6 Replies Latest reply: Oct 21, 2013 1:18 AM by 4246bac3-3a09-4031-8891-51bb8a451ffc RSS

    how to handle event "DB_EVENT_PANIC" on replica

    4246bac3-3a09-4031-8891-51bb8a451ffc

      Hi BDB experts,

       

      I am writing db HA application based on bdb version 4.6.21. Two daemons run on two machines, one as master which will read/write db, one as backup will only read db. It seems backup will sometimes get event "DB_EVENT_PANIC" for reasons I didn't know. What should I do on receiving such event? Should the daemon exit and run then open env again for recovery? Can one process reopen the environment for recovery without exit first?

       

      Another question is unrelated to the issue above: if use bdb ha(base api), can there be 3 processes, process1 is neither master or client but just writing db,  process2 is as rep master that open the same env(just for ha, will not write db), process3 is client that connects to master to get db synced?

       

      Thanks,

       

      Min

        • 1. Re: how to handle event "DB_EVENT_PANIC" on replica
          Paula B-Oracle

          I am writing db HA application based on bdb version 4.6.21. Two daemons run on two machines, one as master which will read/write db, one as backup will only read db. It seems backup will sometimes get event "DB_EVENT_PANIC" for reasons I didn't know. What should I do on receiving such event? Should the daemon exit and run then open env again for recovery? Can one process reopen the environment for recovery without exit first?

          After a panic you should exit from all your processes and then run a recovery. You can run the recovery using the db_recover utility or by performing a DB_ENV->open() with the DB_RECOVER flag. See the Reference Guide section "Recovery procedures" for more details.

           

          Another question is unrelated to the issue above: if use bdb ha(base api), can there be 3 processes, process1 is neither master or client but just writing db,  process2 is as rep master that open the same env(just for ha, will not write db), process3 is client that connects to master to get db synced?

          For most replication applications, the master environment and the client environment run on different sites/machines. It is also possible to run the master environment and the client environment on the same machine, but they must still be separate environments with separate home directories.

           

          All database writes must be performed on the master environment. So your process1 must use the same environment as process2. Your process2 should run first to configure and start the environment as a replication master. Then your process1 can start up and perform its writes. You can start your client/process3 at any time. See the Reference Guide section "Building replicated applications", particularly the paragraph starting with "Consider the case of multiple processes...", for more information.

           

          Paula Bingham

          Oracle

          • 2. Re: how to handle event "DB_EVENT_PANIC" on replica
            4246bac3-3a09-4031-8891-51bb8a451ffc

            Hi Paula,

            Very appreciate your clear answer.
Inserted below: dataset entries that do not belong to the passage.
(** ** The state *)
Section syscall.
Context {D : Type} `{BlockDevLaws D} {K : Type} `{Channels K} `{Sockets K}.
Context {M : Type} `{UserMem M} `{Spaces M} `{Space M}.
(** [pipes], [ret_to_user], the stack left by a failed look at the disk. *)
Context (pipes_at ret_to_user : Z) (junk : list Z).

Abbreviation world := (@world D K).
(** [k_fg]: the foreground process group of console.c. *)
Record kernel := Kernel { k_w : world; k_m : M; k_fg : Z }.
Definition set_w (w : world) (k : kernel) : kernel := Kernel w (k_m k) (k_fg k).
Definition set_m (m : M) (k : kernel) : kernel := Kernel (k_w k) m (k_fg k).
Definition set_fg (g : Z) (k : kernel) : kernel := Kernel (k_w k) (k_m k) g.
Definition on_sched (f : sched -> sched) (k : kernel) : kernel :=
  set_w (with_scheduler (f (scheduler (k_w k))) (k_w k)) k.
Definition on_chan {A} (f : K -> A * K) (k : kernel) : A * kernel :=
  let '(a, c) := f (channels (k_w k)) in (a, set_w (with_channels c (k_w k)) k).

(** [thread_current()], which is dereferenced. *)
Definition thread_current (me : nat) (k : kernel) : outcome nat :=
  match current (scheduler (k_w k)) me with Some c => Ret c | None => Fault end.
Definition thread_at (k : kernel) (c : nat) : thread := th (scheduler (k_w k)) c.

(** [vm_user_ok], keeping the memory it may have changed. *)
Definition ok (va len : Z) (w : bool) (k : kernel) : bool * kernel :=
  let '(b, m) := user_ok va len w (k_m k) in (b, set_m m k).
Definition user_bytes (k : kernel) (a len : Z) : list Z := uloads (k_m k) a (Z.to_nat len).
Definition put_user (a : Z) (l : list Z) (k : kernel) : kernel := set_m (ustores (k_m k) a l) k.

(** What a call comes to. *)
Inductive waiting :=
  | WRead (f : option nat) (buf len : Z)
  | WWrite (f : option nat) (buf len n : Z)
  | WWait4 (b c : Z).
Inductive sysret := Sys (v : Z) | Asleep (w : waiting) | Exited.

Abbreviation call_result := (outcome (sysret * kernel)).
Definition done (v : Z) (k : kernel) : call_result := Ret (Sys v, k).

(** ** Descriptors *)
Definition fd_slot (t : thread) (fd : Z) : option nat := nth (Z.to_nat fd) (t_fd t) None.

Definition fd_get (me : nat) (fd : Z) (k : kernel) : outcome (option nat) :=
  if Z.of_nat NFD <=? fd then Ret None
  else let! c := thread_current me k in Ret (fd_slot (thread_at k c) fd).

Definition put_fd (c : nat) (fd : Z) (f : option nat) (k : kernel) : kernel :=
  on_sched (upd c (fun t => set_fd (<[Z.to_nat fd := f]> (t_fd t)) t)) k.

Fixpoint free_fd (l : list (option nat)) (i : Z) (n : nat) : Z :=
  match n with
  | O => -1
  | S n => match nth (Z.to_nat i) l None with None => i | Some _ => free_fd l (i + 1) n end
  end.

(** [-1] and nothing done when the table is full; storing a null pointer
    leaves the slot free. *)
Definition fd_alloc (me : nat) (f : option nat) (k : kernel) : outcome (Z * kernel) :=
  let! c := thread_current me k in
  let i := free_fd (t_fd (thread_at k c)) 0 NFD in
  Ret (if i <? 0 then (-1, k) else (i, put_fd c i f k)).

Definition close (f : option nat) (k : kernel) : kernel :=
  match f with Some i => set_w (file_close pipes_at i (k_w k)) k | None => k end.
Definition reference (f : option nat) (k : kernel) : kernel :=
  match f with Some i => set_w (file_ref i (k_w k)) k | None => k end.

(** A new object given a descriptor, or let go of; [-24] is [-EMFILE]. *)
Definition give_fd (me : nat) (f : option nat) (k : kernel) : call_result :=
  let! (fd, k) := fd_alloc me f k in
  if fd <? 0 then done (err 24) (close f k) else done fd k.

(** *** Reading and writing *)
Definition read_go (me : nat) (sp : Z) (f : option nat) (buf len : Z) (k : kernel) : call_result :=
  let! (r, w) := file_read pipes_at me sp f len (k_w k) in
  let k := set_w w k in
  match r with
  | Done v b => done (u64 v) (put_user buf b k)
  | Block _ => Ret (Asleep (WRead f buf len), k)
  end.

Definition sys_read (me : nat) (sp fd buf len : Z) (k : kernel) : call_result :=
  let! f := fd_get me fd k in
  match f with
  | None => done (err 9) k
  | Some _ =>
      if len =? 0 then done 0 k else
      let '(b, k) := ok buf len true k in
      if negb b then done EFAULT64 k else read_go me sp f buf len k
  end.

Definition write_go (me : nat) (sp : Z) (f : option nat) (buf len n : Z) (k : kernel) : call_result :=
  let! (r, w) := file_write pipes_at me sp f (user_bytes k buf len) n (k_w k) in
  let k := set_w w k in
  match r with
  | Done v _ => done (u64 v) k
  | Block n => Ret (Asleep (WWrite f buf len n), k)
  end.

Definition sys_write (me : nat) (sp fd buf len : Z) (k : kernel) : call_result :=
  let! f := fd_get me fd k in
  match f with
  | None => done (err 9) k
  | Some _ =>
      let '(b, k) := ok buf len false k in
      if negb b then done EFAULT64 k else write_go me sp f buf len 0 k
  end.

(** [vm_user_strlen]: a page is asked about when the scan reaches it; [fuel]
    is [max]. *)
Fixpoint strlen_go (fuel : nat) (va i : Z) (m : M) : option Z * M :=
  match fuel with
  | O => (None, m)
  | S fuel =>
      let '(b, m) := if (i =? 0) || ((va + i) mod 4096 =? 0) then user_ok (clear (va + i) 4095) 1 false m else (true, m) in
      if negb b then (None, m) else
      if uld m (va + i) =? 0 then (Some i, m) else strlen_go fuel va (i + 1) m
  end.
Definition vm_user_strlen (va max : Z) (m : M) : option Z * M :=
  if USER_LIMIT <=? va then (None, m) else strlen_go (Z.to_nat max) va 0 m.

(** A string of at most [max] characters out of the program's memory. *)
Definition user_string (va max : Z) (k : kernel) : option (list Z) * kernel :=
  let '(n, m) := vm_user_strlen va max (k_m k) in
  (match n with Some n => Some (uloads m va (Z.to_nat n)) | None => None end, set_m m k).

(** ** Sockets *)
Inductive addr_read := AddrOk (ip port : Z) | AddrBad | AddrFault.

Definition sockaddr_read (va len : Z) (k : kernel) : addr_read * kernel :=
  if len <? SOCKADDR_LEN then (AddrBad, k) else
  let '(b, k) := ok va SOCKADDR_LEN false k in
  if negb b then (AddrFault, k) else
  let p i := uld (k_m k) (va + i) in
  let family := u16 (Z.lor (p 0) (Z.shiftl (p 1) 8)) in
  if negb (family =? AF_INET) then (AddrBad, k) else
  (AddrOk (Z.lor (Z.lor (Z.lor (Z.shiftl (p 4) 24) (Z.shiftl (p 5) 16)) (Z.shiftl (p 6) 8)) (p 7))
          (u16 (Z.lor (Z.shiftl (p 2) 8) (p 3))), k).

Definition sockaddr_bytes (ip port : Z) : list Z := [AF_INET; 0] ++ b_put16 port ++ b_put32 ip ++ zeros 8.
Definition sockaddr_write (va ip port : Z) (k : kernel) : kernel := put_user va (sockaddr_bytes ip port) k.
(** [if (addr) { sockaddr_write(...); if (alen_ptr) *alen_ptr = 16; }] *)
Definition tell_addr (addr alen_ptr ip port : Z) (k : kernel) : kernel :=
  if addr =? 0 then k else
  let k := sockaddr_write addr ip port k in
  if alen_ptr =? 0 then k else put_user alen_ptr (le_split 4 SOCKADDR_LEN) k.
(** The checks of the same two pointers. *)
Definition addr_ok (addr alen_ptr : Z) (k : kernel) : bool * kernel :=
  if addr =? 0 then (true, k) else
  let '(b, k) := ok addr SOCKADDR_LEN true k in
  if negb b then (false, k) else
  if alen_ptr =? 0 then (true, k) else ok alen_ptr 4 true k.

Definition sock_of (f : option nat) (k : kernel) : option Z :=
  match f with Some i => file_udp_sock i (k_w k) | None => None end.
Definition conn_of (f : option nat) (k : kernel) : option Z :=
  match f with Some i => file_tcp_conn i (k_w k) | None => None end.

Definition sys_socket (me : nat) (domain type : Z) (k : kernel) : call_result :=
  if negb (domain =? AF_INET) then done (err 97) k else
  if negb (net_present (channels (k_w k))) then done (err 97) k else
  let kind := Z.land (u32 type) 0xf in
  if negb (kind =? SOCK_DGRAM) && negb (kind =? SOCK_STREAM) then done (err 93) k else
  let '(e, f, w) := if kind =? SOCK_STREAM then file_tcp (k_w k) else file_udp (k_w k) in
  let k := set_w w k in
  if e <? 0 then done (u64 e) k else give_fd me f k.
One more question: if run recovery, should all the files in the env path be removed first or no need to do this and only run recovery on current env path?


            Thanks,

            Min

            • 3. Re: how to handle event "DB_EVENT_PANIC" on replica
              Paula B-Oracle

              You don't need to remove the files yourself.

               

              Paula Bingham

              Oracle

              • 4. Re: how to handle event "DB_EVENT_PANIC" on replica
                4246bac3-3a09-4031-8891-51bb8a451ffc

                Hi Paula,

                 

                 

                For replicated application that have multiple processes, I have read the related manual that you mentioned.

                Could you help confirm whether my understanding is right?

                That is, if in ha environment and N processes would write db, each process should establish a connection with the replica and would send ha msg to the replica when it writes db, right?

                It is said "Subsequent replication processes must at least call the DB_ENV->rep_set_transport method. Those processes may call the DB_ENV->rep_start method", I am confused that why rep_start is not a must. Because if rep_start is not called, bdb will not start ha threads and the process can't send msg to replica, right?

                 

                If my understanding is right, for the N processes ha case, there is a question below:

                each process used to be single threaded, and run a few seconds then exit after finishes its task. Will the main thread get notified for which event from bdb that indicates sync to replica is done? As the process is not a daemon, I am afraid if it exits as former logic, bdb ha thread may not finish sync.

                 

                 

                Thanks,

                Min

                • 5. Re: how to handle event "DB_EVENT_PANIC" on replica
                  Paula B-Oracle

                  That is, if in ha environment and N processes would write db, each process should establish a connection with the replica and would send ha msg to the replica when it writes db, right?

                  It is said "Subsequent replication processes must at least call the DB_ENV->rep_set_transport method.

                  Yes, each process should establish a connection to the replica. Each process also needs the DB_ENV->rep_set_transport call so that it will invoke your application's send function to send each HA message to the replica.

                   

                  Those processes may call the DB_ENV->rep_start method", I am confused that why rep_start is not a must. Because if rep_start is not called, bdb will not start ha threads and the process can't send msg to replica, right?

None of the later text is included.